[Exercise requirements]:
Using the entries below, write out the line with "(** X8: [keys()]", the line with "and [deleteExpired] finds", and every line in between, exactly as each is written.

[Stored data]:

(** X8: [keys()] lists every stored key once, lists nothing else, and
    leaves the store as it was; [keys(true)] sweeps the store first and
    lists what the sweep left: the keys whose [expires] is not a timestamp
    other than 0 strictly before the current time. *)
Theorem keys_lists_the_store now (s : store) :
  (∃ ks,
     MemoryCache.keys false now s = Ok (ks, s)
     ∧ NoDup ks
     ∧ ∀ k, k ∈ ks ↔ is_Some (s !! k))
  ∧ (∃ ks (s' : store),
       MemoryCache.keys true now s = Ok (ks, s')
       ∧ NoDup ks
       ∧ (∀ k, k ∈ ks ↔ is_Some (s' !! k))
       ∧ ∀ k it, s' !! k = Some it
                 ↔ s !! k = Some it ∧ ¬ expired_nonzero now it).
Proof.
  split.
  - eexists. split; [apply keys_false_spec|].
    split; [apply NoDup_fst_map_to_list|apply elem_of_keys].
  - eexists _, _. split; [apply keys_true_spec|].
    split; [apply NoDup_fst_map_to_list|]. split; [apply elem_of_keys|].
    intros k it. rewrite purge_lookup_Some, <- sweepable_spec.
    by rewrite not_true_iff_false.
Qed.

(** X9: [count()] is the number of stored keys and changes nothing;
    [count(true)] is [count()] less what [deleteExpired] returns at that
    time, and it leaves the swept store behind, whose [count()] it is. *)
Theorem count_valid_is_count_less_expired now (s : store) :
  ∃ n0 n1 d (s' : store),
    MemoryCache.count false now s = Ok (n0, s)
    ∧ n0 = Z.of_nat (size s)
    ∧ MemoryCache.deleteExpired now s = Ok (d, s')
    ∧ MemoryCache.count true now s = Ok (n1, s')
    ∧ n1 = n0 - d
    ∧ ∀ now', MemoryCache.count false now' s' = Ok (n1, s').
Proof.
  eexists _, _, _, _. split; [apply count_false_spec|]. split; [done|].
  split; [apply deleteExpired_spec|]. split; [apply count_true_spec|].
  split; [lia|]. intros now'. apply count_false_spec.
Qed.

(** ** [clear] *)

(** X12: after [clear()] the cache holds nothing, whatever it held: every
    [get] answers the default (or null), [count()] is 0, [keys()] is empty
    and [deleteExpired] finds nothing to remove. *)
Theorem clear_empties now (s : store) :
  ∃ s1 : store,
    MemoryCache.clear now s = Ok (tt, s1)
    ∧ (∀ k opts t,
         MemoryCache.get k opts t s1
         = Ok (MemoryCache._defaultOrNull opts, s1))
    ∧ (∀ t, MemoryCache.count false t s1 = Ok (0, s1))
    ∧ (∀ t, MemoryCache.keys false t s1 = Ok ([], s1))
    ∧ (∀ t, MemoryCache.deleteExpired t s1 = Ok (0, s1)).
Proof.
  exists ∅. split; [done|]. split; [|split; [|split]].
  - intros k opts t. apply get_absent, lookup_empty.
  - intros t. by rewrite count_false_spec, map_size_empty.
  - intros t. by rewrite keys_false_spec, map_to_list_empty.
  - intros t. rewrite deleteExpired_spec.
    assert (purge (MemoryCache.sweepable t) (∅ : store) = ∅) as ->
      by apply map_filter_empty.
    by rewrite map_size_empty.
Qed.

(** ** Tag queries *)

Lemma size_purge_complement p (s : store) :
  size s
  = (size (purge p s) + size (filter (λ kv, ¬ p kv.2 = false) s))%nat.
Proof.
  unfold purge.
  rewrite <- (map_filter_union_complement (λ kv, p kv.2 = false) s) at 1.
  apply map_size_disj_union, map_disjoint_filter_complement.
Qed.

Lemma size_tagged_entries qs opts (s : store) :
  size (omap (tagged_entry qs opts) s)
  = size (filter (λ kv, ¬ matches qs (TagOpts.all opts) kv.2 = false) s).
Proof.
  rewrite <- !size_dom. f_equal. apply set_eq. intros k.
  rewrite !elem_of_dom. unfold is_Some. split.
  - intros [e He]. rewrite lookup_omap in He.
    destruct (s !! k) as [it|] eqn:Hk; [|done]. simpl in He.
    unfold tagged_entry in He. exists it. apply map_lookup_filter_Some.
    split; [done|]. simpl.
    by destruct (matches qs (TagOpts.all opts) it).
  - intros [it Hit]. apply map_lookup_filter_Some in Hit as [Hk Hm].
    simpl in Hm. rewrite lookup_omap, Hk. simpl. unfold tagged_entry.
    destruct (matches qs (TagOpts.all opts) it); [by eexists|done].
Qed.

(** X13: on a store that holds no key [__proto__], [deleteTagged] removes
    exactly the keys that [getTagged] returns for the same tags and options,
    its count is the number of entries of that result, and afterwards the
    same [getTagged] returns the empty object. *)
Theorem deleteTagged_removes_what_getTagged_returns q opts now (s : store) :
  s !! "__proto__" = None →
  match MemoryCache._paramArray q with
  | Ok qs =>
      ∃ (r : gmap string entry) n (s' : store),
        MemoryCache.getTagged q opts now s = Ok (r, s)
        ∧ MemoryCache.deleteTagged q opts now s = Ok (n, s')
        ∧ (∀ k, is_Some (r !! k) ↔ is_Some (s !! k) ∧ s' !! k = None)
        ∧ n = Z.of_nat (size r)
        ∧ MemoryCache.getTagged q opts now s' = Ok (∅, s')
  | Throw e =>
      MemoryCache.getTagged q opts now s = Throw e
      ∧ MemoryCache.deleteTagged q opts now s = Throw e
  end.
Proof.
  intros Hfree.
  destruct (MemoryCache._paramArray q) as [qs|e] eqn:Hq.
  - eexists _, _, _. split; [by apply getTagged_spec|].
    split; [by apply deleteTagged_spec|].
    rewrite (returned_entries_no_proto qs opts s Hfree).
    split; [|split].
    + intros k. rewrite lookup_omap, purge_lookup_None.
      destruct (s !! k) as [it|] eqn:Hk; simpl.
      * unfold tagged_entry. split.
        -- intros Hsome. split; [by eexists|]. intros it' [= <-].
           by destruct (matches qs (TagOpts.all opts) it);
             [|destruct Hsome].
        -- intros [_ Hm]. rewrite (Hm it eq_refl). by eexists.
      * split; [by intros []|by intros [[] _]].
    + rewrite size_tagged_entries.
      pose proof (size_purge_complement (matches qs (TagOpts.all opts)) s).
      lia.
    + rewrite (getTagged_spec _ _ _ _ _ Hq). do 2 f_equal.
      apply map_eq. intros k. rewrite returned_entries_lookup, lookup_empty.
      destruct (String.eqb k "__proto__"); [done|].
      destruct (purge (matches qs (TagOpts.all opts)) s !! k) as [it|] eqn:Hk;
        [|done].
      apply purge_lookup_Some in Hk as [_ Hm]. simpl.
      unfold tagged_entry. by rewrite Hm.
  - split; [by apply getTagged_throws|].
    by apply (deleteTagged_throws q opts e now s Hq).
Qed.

--

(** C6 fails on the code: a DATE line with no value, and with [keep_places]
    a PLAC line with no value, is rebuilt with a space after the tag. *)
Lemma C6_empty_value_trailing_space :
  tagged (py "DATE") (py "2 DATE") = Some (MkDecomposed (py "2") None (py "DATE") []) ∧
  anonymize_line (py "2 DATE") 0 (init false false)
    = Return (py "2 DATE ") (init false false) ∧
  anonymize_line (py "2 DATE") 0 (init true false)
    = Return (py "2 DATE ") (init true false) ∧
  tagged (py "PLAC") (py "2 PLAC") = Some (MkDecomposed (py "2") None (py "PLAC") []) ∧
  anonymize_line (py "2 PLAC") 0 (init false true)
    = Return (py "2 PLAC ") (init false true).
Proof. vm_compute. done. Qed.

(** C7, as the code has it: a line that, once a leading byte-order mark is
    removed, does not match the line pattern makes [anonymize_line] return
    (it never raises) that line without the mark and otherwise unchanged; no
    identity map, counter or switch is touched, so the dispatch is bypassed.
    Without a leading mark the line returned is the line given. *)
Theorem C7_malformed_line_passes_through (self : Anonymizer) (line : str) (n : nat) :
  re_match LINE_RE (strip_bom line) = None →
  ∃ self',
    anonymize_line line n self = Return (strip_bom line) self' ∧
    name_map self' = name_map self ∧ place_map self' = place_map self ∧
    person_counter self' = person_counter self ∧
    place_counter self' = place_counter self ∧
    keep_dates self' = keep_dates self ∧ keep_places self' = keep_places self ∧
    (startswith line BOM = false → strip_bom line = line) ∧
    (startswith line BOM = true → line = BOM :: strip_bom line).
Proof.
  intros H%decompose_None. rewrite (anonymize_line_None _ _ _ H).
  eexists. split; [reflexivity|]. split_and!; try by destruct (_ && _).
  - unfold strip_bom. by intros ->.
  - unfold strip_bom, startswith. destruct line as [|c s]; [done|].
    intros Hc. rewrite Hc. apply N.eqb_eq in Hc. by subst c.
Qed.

[Written solution]:
(** X8: [keys()] lists every stored key once, lists nothing else, and
    leaves the store as it was; [keys(true)] sweeps the store first and
    lists what the sweep left: the keys whose [expires] is not a timestamp
    other than 0 strictly before the current time. *)
Theorem keys_lists_the_store now (s : store) :
  (∃ ks,
     MemoryCache.keys false now s = Ok (ks, s)
     ∧ NoDup ks
     ∧ ∀ k, k ∈ ks ↔ is_Some (s !! k))
  ∧ (∃ ks (s' : store),
       MemoryCache.keys true now s = Ok (ks, s')
       ∧ NoDup ks
       ∧ (∀ k, k ∈ ks ↔ is_Some (s' !! k))
       ∧ ∀ k it, s' !! k = Some it
                 ↔ s !! k = Some it ∧ ¬ expired_nonzero now it).
Proof.
  split.
  - eexists. split; [apply keys_false_spec|].
    split; [apply NoDup_fst_map_to_list|apply elem_of_keys].
  - eexists _, _. split; [apply keys_true_spec|].
    split; [apply NoDup_fst_map_to_list|]. split; [apply elem_of_keys|].
    intros k it. rewrite purge_lookup_Some, <- sweepable_spec.
    by rewrite not_true_iff_false.
Qed.

(** X9: [count()] is the number of stored keys and changes nothing;
    [count(true)] is [count()] less what [deleteExpired] returns at that
    time, and it leaves the swept store behind, whose [count()] it is. *)
Theorem count_valid_is_count_less_expired now (s : store) :
  ∃ n0 n1 d (s' : store),
    MemoryCache.count false now s = Ok (n0, s)
    ∧ n0 = Z.of_nat (size s)
    ∧ MemoryCache.deleteExpired now s = Ok (d, s')
    ∧ MemoryCache.count true now s = Ok (n1, s')
    ∧ n1 = n0 - d
    ∧ ∀ now', MemoryCache.count false now' s' = Ok (n1, s').
Proof.
  eexists _, _, _, _. split; [apply count_false_spec|]. split; [done|].
  split; [apply deleteExpired_spec|]. split; [apply count_true_spec|].
  split; [lia|]. intros now'. apply count_false_spec.
Qed.

(** ** [clear] *)

(** X12: after [clear()] the cache holds nothing, whatever it held: every
    [get] answers the default (or null), [count()] is 0, [keys()] is empty
    and [deleteExpired] finds nothing to remove. *)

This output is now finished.